The Cork woman won a case earlier this week that she brought to the European Court of Human Rights over abuse she suffered at a school in the 1970s.
In a statement, she says she's grateful for the speed of the Taoiseach's apology and she graciously accepts it.
"I appreciate very much his apology and I suppose I appreciate the fact that he did it quickly," she said.
"I would never have looked for an apology for myself.
"I would have looked for an apology for all victims of abuse in schools because there are many of them who have not come forward."
Enda Kenny said that the judgement in her case is exceptionally complex and will be studied by the Government.
"I would like to say to Louise O'Keeffe that I apologise for what happened to her, and for the horrendous experience that she had to go through," he said.
The State fought her claims and initially won in the High Court and Supreme Court in Dublin, before going on to the Strasbourg court where Ms O'Keeffe triumphed.
She told RTÉ Radio she would not have pursued the battle if she had been given an apology.
She urged the Government to act on the human rights judgment.
"I'm simply one of hundreds who have come forward and those who have not," she said.
"An apology is for everyone because I know I was not alone."

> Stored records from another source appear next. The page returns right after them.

(** X22: a rename whose source is there and whose destination is not is
    handed to the storage; the Response is the success Response with the
    kind and the size the renamed entry has at its new path. When the
    storage refuses the rename, or the entry cannot be examined at its
    new path, the Response is that error behind "Error renaming
    file/folder: "; in the second case the rename has taken place. *)
Theorem rename_moves_and_reports command w (source destination : list string)
        (e : string) (r : result unit) (s1 : FS) :
  truthy (prop command "oldName") = true ->
  truthy (prop command "newName") = true ->
  validate_strings [JStr (storageDir (config w));
                    js_or (prop command "path") (JStr "");
                    prop command "oldName"] = Ok source ->
  validate_strings [JStr (storageDir (config w));
                    js_or (prop command "path") (JStr "");
                    prop command "newName"] = Ok destination ->
  fs_access (Path.join_strings source) (storage w) = Ok tt ->
  fs_access (Path.join_strings destination) (storage w) = Throw e ->
  fs_rename (Path.join_strings source) (Path.join_strings destination) (storage w)
  = (r, s1) ->
  renameFile command w
  = (Ok tt,
     after_response
       match r, fs_stat (Path.join_strings destination) s1 with
       | Ok _, Ok stats => rename_success command stats
       | Ok _, Throw e' => error_response "rename" ("Error renaming file/folder: " ++ e')
       | Throw e', _ => error_response "rename" ("Error renaming file/folder: " ++ e')
       end
       (with_storage s1 w)).
Proof.
  intros Ho Hn Hs Hd Has Had Hr. apply wp_result.
  unfold renameFile. rewrite Ho, Hn. simpl. repeat wp_step; reflexivity.
Qed.

(** X23: a rename of something that is there to the name it already has
    is refused with "Destination already exists": the destination is the
    source itself. The storage is not touched. *)
Theorem rename_to_same_name_is_refused command w (source : list string) :
  truthy (prop command "oldName") = true ->
  prop command "newName" = prop command "oldName" ->
  validate_strings [JStr (storageDir (config w));
                    js_or (prop command "path") (JStr "");
                    prop command "oldName"] = Ok source ->
  fs_access (Path.join_strings source) (storage w) = Ok tt ->
  renameFile command w
  = (Ok tt, after_response (error_response "rename" "Destination already exists") w).
Proof.
  intros Ho Hn Hs Ha. apply wp_result.
  unfold renameFile. rewrite Hn, Ho. simpl. repeat wp_step. reflexivity.
Qed.

(** X24: a rename whose source is not in the storage is refused with
    "Source file/folder not found", before the destination is looked at;
    the storage is not touched. *)
Theorem rename_of_missing_source_is_refused command w (source destination : list string)
        (e : string) :
  truthy (prop command "oldName") = true ->
  truthy (prop command "newName") = true ->
  validate_strings [JStr (storageDir (config w));
                    js_or (prop command "path") (JStr "");
                    prop command "oldName"] = Ok source ->
  validate_strings [JStr (storageDir (config w));
                    js_or (prop command "path") (JStr "");
                    prop command "newName"] = Ok destination ->
  fs_access (Path.join_strings source) (storage w) = Throw e ->
  renameFile command w
  = (Ok tt, after_response (error_response "rename" "Source file/folder not found") w).
Proof.
  intros Ho Hn Hs Hd Ha. apply wp_result.
  unfold renameFile. rewrite Ho, Hn. simpl. repeat wp_step. reflexivity.
Qed.

(** X25: the handlers do not confine a path to the storage root. With a
    relative root of one segment, a mkdir with the path [..] and the name
    [d] creates [d] beside the root, not under it, and answers with the
    success Response. *)
Theorem paths_can_leave_the_storage_root command w (r d : string) (s1 : FS) :
  storageDir (config w) <> "" ->
  Path.starts_with_slash (storageDir (config w)) = false ->
  PathShape.stack (storageDir (config w)) = [r] -> r <> ".." ->
  PathShape.plain d ->
  prop command "path" = JStr ".." ->
  prop command "dirName" = JStr d ->
  fs_mkdir_recursive d (storage w) = (Ok tt, s1) ->
  Path.join_strings [storageDir (config w); ".."; d] = d /\
  createDirectory command w
  = (Ok tt, after_response (mkdir_success command) (with_storage s1 w)).
Proof.
  intros Hroot Hrel Hstack Hr Hd Hp Hn Hm.
  assert (J : Path.join_strings [storageDir (config w); ".."; d] = d)
    by now apply (PathFacts.join_parent_sibling _ r).
  split; [exact J |].
  apply (createDirectory_created command w [storageDir (config w); ".."; d]).
  - rewrite Hn. simpl. destruct Hd as [Hd _]. apply String.eqb_neq in Hd. now rewrite Hd.
  - rewrite Hp, Hn. reflexivity.
  - rewrite J. exact Hm.
Qed.

Context {laws : StorageLaws FS}.

(** X16: an upload the storage carries out, followed by an info of the
    same file, reports the number of bytes the data decodes to: the size
    in the info Response is the size in the upload Response. *)
Theorem uploaded_file_info_reports_decoded_size
        (upload info : JsVal) w (d dir fileName : string) (s1 s2 : FS) :
  d <> "" -> fileName <> "" -> storageDir (config w) <> "" ->
  prop upload "data" = JStr d ->
  prop upload "fileName" = JStr fileName ->
  prop info "fileName" = JStr fileName ->
  js_or (prop upload "path") (JStr "") = JStr dir ->
  js_or (prop info "path") (JStr "") = JStr dir ->
  fs_mkdir_recursive (Path.join_strings [storageDir (config w); dir]) (storage w)
  = (Ok tt, s1) ->
  fs_writeFile
    (Path.join_strings [Path.join_strings [storageDir (config w); dir]; fileName])
    (Base64.decode d) s1
  = (Ok tt, s2) ->
  exists stats,
    let w1 := after_response (upload_success upload (Base64.decode d)) (with_storage s2 w) in
    saveFile upload w = (Ok tt, w1) /\
    getFileInfo info w1 = (Ok tt, after_response (info_success info stats) w1) /\
    size stats = length (Base64.decode d) /\
    prop (info_success info stats) "size"
    = prop (upload_success upload (Base64.decode d)) "size".
Proof.
  intros Hd Hf Hroot Hdata Hup Hinfo Hpu Hpi Hm Hw.
  destruct (write_then_read _ _ _ _ Hw) as (Ha & _ & stats & Hs & Hsize).
  rewrite PathFacts.join_strings_nested in Ha, Hs by exact Hroot.
  exists stats. cbv zeta.
  split; [apply (saveFile_stored upload w d dir fileName s1 s2); assumption |].
  split; [| split; [exact Hsize | simpl; now rewrite Hsize]].
  apply (getFileInfo_found info _ [storageDir (config w); dir; fileName]).
  - rewrite Hinfo. simpl. apply String.eqb_neq in Hf. now rewrite Hf.
  - simpl. rewrite Hpi, Hinfo. reflexivity.
  - exact Ha.
  - exact Hs.
Qed.
(** ** Properties of the fallback generator *)

Lemma Forall2_seq_Forall {B} (P : nat → B → Prop) (R : B → Prop) n m (l : list B) :
  (∀ i y, P i y → R y) → Forall2 P (seq n m) l → Forall R l.
Proof.
  intros HPR H. induction H; constructor; eauto.
Qed.
(** C1 (the code hangs where the claim promises a result).  On the article
    whose whole text is 'Albert Einstein was a physicist.' the pool holds
    the three words Einstein, Albert and Physicist and the answer of the
    first question is one of them, so the option loop can never collect four
    distinct options: for every enumeration of the pool, every tape and
    every amount of fuel the generator is still running, whatever the
    character tables say beyond ASCII. *)
Theorem fallback_hangs_on_short_article (U : unicode)
    (list_of_set : gset str → list str)
    (list_of_set_perm : ∀ X, list_of_set X ≡ₚ elements X) fuel r :
  _fallback_generate_from_text U list_of_set fuel (py "Albert Einstein")
    (py "Albert Einstein was a physicist.")
    (py "Albert Einstein was a physicist.") [] r
  = Timeout.
Proof.
  assert (elements (word_set U [py "Albert Einstein was a physicist"])
          = [py "Physicist"; py "Albert"; py "Einstein"]) as Hel
    by (vm_compute; reflexivity).
  apply (fallback_starved U list_of_set [py "Physicist"; py "Albert"; py "Einstein"]
           _ _ _ _ _ _ (py "Albert Einstein was a physicist") []).
  - vm_compute. reflexivity.
  - intros Hnil%(f_equal length). revert Hnil.
    rewrite (word_pool_length U list_of_set list_of_set_perm).
    unfold size, set_size. simpl. rewrite Hel. done.
  - simpl. lia.
  - intros w Hw%(word_pool_elem U list_of_set list_of_set_perm).
    apply elem_of_elements in Hw. by rewrite Hel in Hw.
  - intros c [Hc _]. revert Hc.
    replace (candidates_of U (py "Albert Einstein was a physicist"))
      with [py "Albert"; py "Einstein"] by (vm_compute; reflexivity).
    rewrite !elem_of_cons. intros [->| [->|[]%elem_of_nil]]; [done|tauto|tauto].
Qed.

(** The hang, with the pool enumerated by [elements], on the tape 0, 1, 2, ...
    and a thousand iterations allowed. *)
Lemma fallback_hangs_on_short_article_witness :
  _fallback_generate_from_text latin1 elements 1000 (py "Albert Einstein")
    (py "Albert Einstein was a physicist.")
    (py "Albert Einstein was a physicist.") [] rng0
  = Timeout.
Proof.
  apply (fallback_hangs_on_short_article latin1 elements). intros X. reflexivity.
Defined.

(** C2.  Whenever the fallback generator returns, every question of the
    quiz has exactly four options, the four are pairwise distinct, and the
    answer is one of them. *)
Theorem fallback_options_valid (U : unicode)
    (list_of_set : gset str → list str) fuel title summary clean_text
    sections r Q r' :
  _fallback_generate_from_text U list_of_set fuel title summary clean_text
    sections r = Ret (Q, r') →
  Forall (λ q, length q.(options) = 4 ∧ NoDup q.(options) ∧
               q.(answer) ∈ q.(options)) Q.(quiz).
Proof.
  intros (_ & _ & _ & Hquiz)%fallback_Ret.
  eapply Forall2_seq_Forall; [|done].
  intros i q (sentence & _ & Hq). simpl.
  split_and!; [apply Hq..].
Qed.

(** A run that returns, and its options. *)
Lemma fallback_options_valid_witness :
  ∃ Q r',
    _fallback_generate_from_text latin1 elements 10 (py "Foo") [] [] [] rng0
    = Ret (Q, r') ∧
    Forall (λ q, length q.(options) = 4 ∧ NoDup q.(options) ∧
                 q.(answer) ∈ q.(options)) Q.(quiz).
Proof.
  eexists _, _. split; [vm_compute; reflexivity|].
  eapply (fallback_options_valid latin1 elements 10 (py "Foo") [] [] [] rng0).
  vm_compute. reflexivity.
Defined.

Lemma num_q_of_clamp sentences :
  num_q_of sentences = clamp (length sentences `div` 3) 5 7.
Proof. unfold num_q_of, clamp. lia. Qed.

(** Every quiz the generator returns has [num_q] questions, so between five
    and seven. *)
Lemma fallback_question_count (U : unicode)
    (list_of_set : gset str → list str) fuel title summary clean_text
    sections r Q r' :
  _fallback_generate_from_text U list_of_set fuel title summary clean_text
    sections r = Ret (Q, r') →
  length Q.(quiz)
  = clamp (length (sentences_of U title summary clean_text) `div` 3) 5 7 ∧
  5 ≤ length Q.(quiz) ≤ 7.
Proof.
  intros (_ & _ & _ & Hquiz)%fallback_Ret.
  apply Forall2_length in Hquiz. rewrite length_seq in Hquiz.
  rewrite <-Hquiz, <-num_q_of_clamp. split; [done|apply num_q_of_bounds].
Qed.

(** C3 (the code hangs where the claim promises five questions).  With
    empty text, summary and sections the title is the only sentence; for the
    title 'Albert Einstein' the pool is the two words of the title, the
    option loop never reaches four options, and no quiz is produced at all:
    the generator is still running for every enumeration of the pool, every
    tape and every amount of fuel. *)
Theorem fallback_hangs_on_bare_two_word_title (U : unicode)
    (list_of_set : gset str → list str)
    (list_of_set_perm : ∀ X, list_of_set X ≡ₚ elements X) fuel r :
  sentences_of U (py "Albert Einstein") [] [] = [py "Albert Einstein"] ∧
  num_q_of (sentences_of U (py "Albert Einstein") [] []) = 5 ∧
  _fallback_generate_from_text U list_of_set fuel (py "Albert Einstein") [] [] [] r
  = Timeout.
Proof.
  split; [vm_compute; reflexivity|]. split; [vm_compute; reflexivity|].
  assert (elements (word_set U [py "Albert Einstein"])
          = [py "Albert"; py "Einstein"]) as Hel
    by (vm_compute; reflexivity).
  apply (fallback_starved U list_of_set [py "Albert"; py "Einstein"]
           _ _ _ _ _ _ (py "Albert Einstein") []).
  - vm_compute. reflexivity.
  - intros Hnil%(f_equal length). revert Hnil.
    rewrite (word_pool_length U list_of_set list_of_set_perm).
    unfold size, set_size. simpl. rewrite Hel. done.
  - simpl. lia.
  - intros w Hw%(word_pool_elem U list_of_set list_of_set_perm).
    apply elem_of_elements in Hw. by rewrite Hel in Hw.
  - intros c [Hc _]. revert Hc.
    replace (candidates_of U (py "Albert Einstein"))
      with [py "Albert"; py "Einstein"] by (vm_compute; reflexivity).
    rewrite !elem_of_cons. intros [->| [->|[]%elem_of_nil]]; [done|tauto|tauto].
Qed.

(** The same on the tape 0, 1, 2, ... with a thousand iterations allowed. *)
Lemma fallback_hangs_on_bare_two_word_title_witness :
  sentences_of latin1 (py "Albert Einstein") [] [] = [py "Albert Einstein"] ∧
  num_q_of (sentences_of latin1 (py "Albert Einstein") [] []) = 5 ∧
  _fallback_generate_from_text latin1 elements 1000 (py "Albert Einstein") [] [] [] rng0
  = Timeout.
Proof.
  apply (fallback_hangs_on_bare_two_word_title latin1 elements).
  intros X. reflexivity.
Defined.



(** ** Facts about the string primitives *)

(** [s[:n]] is the first [n] characters of [s], all of [s] when it is
    shorter. *)
Lemma slice_to_spec n s : first_chars n s (slice_to n s).
Proof.
  exists (drop n s). unfold slice_to.
  split; [by rewrite take_drop|by rewrite length_take].
Qed.

Lemma lstrip_by_spec p s :
  ∃ pre, s = pre ++ lstrip_by p s ∧ Forall (λ c, p c = true) pre ∧
         ∀ c, head (lstrip_by p s) = Some c → p c = false.
Proof.
  induction s as [|a s (pre & Hs & Hpre & Hhead)]; simpl.
  { exists []. by split_and!. }
  destruct (p a) eqn:Ea.
  - exists (a :: pre). split_and!; [by rewrite Hs at 1|by constructor|done].
  - exists []. split_and!; [done|constructor|]. by intros c [= <-].
Qed.

(** [s.rstrip()] removes the longest suffix made of white space. *)
Lemma rstrip_by_spec p s : rstripped p s (rstrip_by p s).
Proof.
  induction s as [|a s (post & Hs & Hpost & Hlast)]; simpl.
  { exists []. by split_and!. }
  destruct (negb (truthy (rstrip_by p s)) && p a) eqn:E.
  - apply andb_prop in E as [Hempty Ha].
    destruct (rstrip_by p s); [|done]. simpl in Hs. subst post.
    exists (a :: s). split_and!; [done|by constructor|done].
  - exists post. split_and!; [by rewrite Hs at 1|done|].
    destruct (rstrip_by p s) as [|b r] eqn:Er.
    + simpl in E. by intros c [= <-].
    + intros c Hc. apply Hlast. by rewrite last_cons_cons in Hc.
Qed.

Lemma head_rstrip_by p s c : head (rstrip_by p s) = Some c → head s = Some c.
Proof.
  destruct s as [|a s]; [done|]. simpl.
  by destruct (negb (truthy (rstrip_by p s)) && p a).
Qed.

(** [s.strip()] and [s.strip(chars)] remove the longest prefix and the
    longest suffix made of the characters to strip. *)
Lemma strip_by_spec p s : stripped p s (strip_by p s).
Proof.
  unfold strip_by.
  destruct (lstrip_by_spec p s) as (pre & Hs & Hpre & Hhead).
  destruct (rstrip_by_spec p (lstrip_by p s)) as (post & Ht & Hpost & Hlast).
  exists pre, post. split_and!; [|done|done| |done].
  - by rewrite <-Ht.
  - intros c Hc%head_rstrip_by. by apply Hhead.
Qed.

Tánaiste Eamon Gilmore also apologised during questions in the Dáil.
"I admire Louise O'Keefe and I join with the Taoiseach in apologising to her," he said.
The landmark lawsuit against the Irish State could have massive ramifications for 135 other survivors of abuse in school, including in terms of compensation, who alleged similar liabilities.
Ms O'Keeffe's former principal Leo Hickey was prosecuted in the 1990s for historic abuse against pupils.
He was charged with 386 criminal offences of sexual abuse involving 21 former pupils of the school, near Kinsale, Co Cork.
In 1998, he pleaded guilty to 21 sample charges and was sentenced to three years in jail.
The European court found that Ireland's system of detection and reporting of abuse was ineffective in the 1970s as it allowed more than 400 incidents of abuse over such a long period.
It said if adequate action had been taken in 1971 when the first complaint against Hickey was made, Ms O'Keeffe might have not been abused by him.